→ **WORK ITEM**: Going down the listing below, print exactly each line from the one with "if bool_decide (a" up to and including the one with "of internal/server/annotation_reconciliation.go. The", and skip the rest.

EXERCISE DATA Block Start

(* ===== verification/TokenTheorems.v ===== *)
(** * Token matching

    [longestCommonTokenMatches] of internal/server/annotation_reconciliation.go: common
    ends are matched first, then a table of 16-bit lengths is filled from its last cell
    and followed from its first. The number of cells is bounded per call and, through a
    counter the calls share, per page (module [TokenDiff]); modules [TokenLcs] and [TokenTheorems]: it is optimal and bounded. *)

From Stdlib Require Import ZArith Lia.
From stdpp Require Import base list strings sorting.
From S2P Require Import Prelude.

Module TokenDiff.
#[local] Open Scope Z_scope.

Definition maxWordReconciliationLCSCells : Z := 1000000.

Record tokenMatch := { baseIndex : nat; tokenIndex : nat }.

Inductive diff_err := ETokenCells | EPageCells.

(** ** The table *)

Definition wrap16 (z : Z) : Z := z mod 2 ^ 16.

(** [dp[i*columns+j]] *)
Definition cell_at (columns : nat) (dp : list Z) (i j : nat) : Z := default 0 (dp !! (i * columns + j)%nat).

Section table.
Context (a b : list string).

Definition columns : nat := S (length b).

(** The body of the two loops. *)
Definition fill_cell (dp : list Z) (i j : nat) : list Z :=
  let down := cell_at columns dp (S i) j in
  let right := cell_at columns dp i (S j) in
  <[(i * columns + j)%nat :=
      if bool_decide (a !! i = b !! j) then wrap16 (cell_at columns dp (S i) (S j) + 1)
      else if right <=? down then down else right]> dp.
(** * Lines and words of an interactive save

    [reconcileEditedLineWords] of internal/server/annotation_reconciliation.go. The
    proposed items are updated in place: the state of the loop over the lines holds them,
    and an annotation is read from there whenever the code follows its pointer. The order
    in which Go ranges over a set of identities is an argument. *)

Module EditedLines.
Import GoStr GoSort Json MediaFragment Presentation Annotations SpatialWords Drafts DraftOps TokenDiff EditedWords.
#[local] Open Scope Z_scope.

(** ** The annotations of one granularity *)

Fixpoint index_annotations (position : nat) (items : list json) (granularity : string)
    (found : gmap string locatedAnnotation) : result edit_err (gmap string locatedAnnotation) :=
  match items with
  | [] => Ok found
  | v :: items' =>
      match granular v granularity with
      | Some a =>
          let id := trimmed_id v in
          if bool_decide (id = ""%string) then Err ENoID else
          match parseXYWH (extractFragment a) with
          | Err _ => Err EWordGeometry
          | Ok r => index_annotations (S position) items' granularity
                      (<[id := {| lannotation := a; lindex := position; lbox := r |}]> found)
          end
      | None => index_annotations (S position) items' granularity found
      end
  end.

Definition reconciliationAnnotations (items : list json) (granularity : string)
    : result edit_err (gmap string locatedAnnotation) := index_annotations 0 items granularity ∅.

(** ** Committed lines first *)

Definition is_line (v : json) : bool := match granular v "line" with Some _ => true | None => false end.

Definition is_committed (baseLines : gmap string locatedAnnotation) (v : json) : bool :=
  match v with JObject a => bool_decide (is_Some (baseLines !! annStringValue a "id")) | _ => false end.

(** The lines' slots, filled from [ordered] one after the other. *)
Fixpoint fill_slots (items ordered : list json) : list json :=
  match items with
  | [] => []
  | v :: items' =>
      if is_line v then
        match ordered with
        | [] => v :: fill_slots items' []
        | o :: ordered' => o :: fill_slots items' ordered'
        end
      else v :: fill_slots items' ordered
  end.

Definition preserveCommittedLineOwnershipOrder (items : list json) (baseLines : gmap string locatedAnnotation) : list json :=
  let lines := filter (fun v => is_line v = true) items in
  let existing := filter (fun v => is_committed baseLines v = true) lines in
  let created := filter (fun v => is_committed baseLines v = false) lines in
  if (length existing =? 0)%nat || (length created =? 0)%nat then items
  else fill_slots items (existing ++ created).

(** ** The save *)

(** The order of each loop over a map: the loops are numbered as they come. *)
Class RangeIDs := range_ids : nat -> gset string -> list string.

(** What the save knows before it looks at the lines one by one. *)
Record save := {
  sv_pageID : string;
  sv_identity : PageIdentity;
  sv_revision : Z;
  sv_count : nat;
  baseLines : gmap string locatedAnnotation;
  baseWords : gmap string locatedAnnotation;
  proposedLines : gmap string locatedAnnotation;
  proposedWords : gmap string locatedAnnotation;
  baseWordsByLine : gmap string (list locatedAnnotation);
}.

Section save.
Context `{!Schema, !UrlParser, !UrlPrinter, !Sha256, !SvgMapper, !MapRange, !RangeIDs}.

Section decisions.
Context (s : save).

EXERCISE DATA Block End

→ **THE ANSWER**:
      if bool_decide (a !! i = b !! j) then wrap16 (cell_at columns dp (S i) (S j) + 1)
      else if right <=? down then down else right]> dp.
(** * Lines and words of an interactive save

    [reconcileEditedLineWords] of internal/server/annotation_reconciliation.go. The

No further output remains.